Conforme estimativa da Associação Brasileira das Empresas de Tecnologia da Informação e Comunicação (Brasscom), as “tecnologias maduras”, que envolvem big data e analytics, nuvem e web mobile, serão as que mais demandarão novos profissionais nos próximos quatro anos. Somadas as mais diversas áreas de tecnologia, serão 673 mil postos de trabalho demandados até 2025.
Em 2021, um crescimento exponencial nas contratações durante a pandemia de covid-19 foi impulsionado principalmente pela transformação digital das empresas. Foram 123.504 novos empregos no país até setembro, superando a estimativa inicial para o ano e 183,2% superior ao acumulado registrado em 2020.
Com a tecnologia do 5G, a tendência é de que o mercado se movimente ainda mais. A expectativa é tanto por vagas diretas, de técnicos para novos equipamentos, antenas e sistemas, quanto pelas vagas indiretas, de desenvolvedores de produtos e de negócios que ainda vão surgir.

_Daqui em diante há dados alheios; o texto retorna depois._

(** * Gamemaster client: audio engine and voice lookup

    A shallow embedding of the module-level state and handlers of the
    gamemaster client (socket connection, audio engine, exported API) and
    of the ElevenLabs voice lookup, followed by the properties proved about
    them.

    Conventions of the embedding.
    - Every module-level [let]/[const] variable is a field of [State] under
      its source name.  The browser and the socket are part of the state
      too: the audio elements created with [new Audio] live in a store
      indexed by allocation number (an element is referred to by that
      number, so two references to one element alias), [socket.emit] appends
      to [emitted], and a callback handed to the API is identified by a
      number and its invocations are recorded in [called].
    - JavaScript numbers that the module only stores and copies (volumes,
      positions, durations) are rationals; a duration that is not known yet
      (NaN) is [None].  Preset indices are integers.
    - An audio element is the record of the properties the module reads and
      writes, with plain property semantics; [play] and [pause] flip
      [paused].  What the browser does with the element (decoding,
      advancing the position, firing [ended]) arrives as [BrowserEvent]s.
    - [audioLog] and [console.*] only print and are left out. *)

From Stdlib Require Import QArith.
From stdpp Require Import gmap strings list fin_maps pretty.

– Se observarmos o que aconteceu em gerações de internet passadas, o Uber, por exemplo, deu emprego não só para pessoas superqualificadas, como os engenheiros de software, mas também para motoristas, para o pessoal do RH, para advogados. O 5G vai ser um movimento exponencial nesse sentido. Vamos ter desde profissionais que são os mais claros da área, como engenheiros, pessoal de TI, passando por profissionais de outras áreas, como da comunicação, que vão ter mais possibilidades de informação, mais problemas de desinformação também, porque tudo vai ser mais rápido. Vão ser negócios novos a partir disso – projeta Eduardo Pellanda, professor da Escola de Comunicação, Artes e Design da PUCRS e coordenador do Plug Future Mobility Hub, liderado pelo Tecnopuc.
Sobra vaga, falta gente
O problema no meio deste caminho é que falta mão de obra. Para Julio Ferst, presidente da regional gaúcha da Associação das Empresas Brasileiras de Tecnologia da Informação (Assespro-RS), há uma dificuldade de mão de obra no setor de tecnologia da informação (TI) em geral.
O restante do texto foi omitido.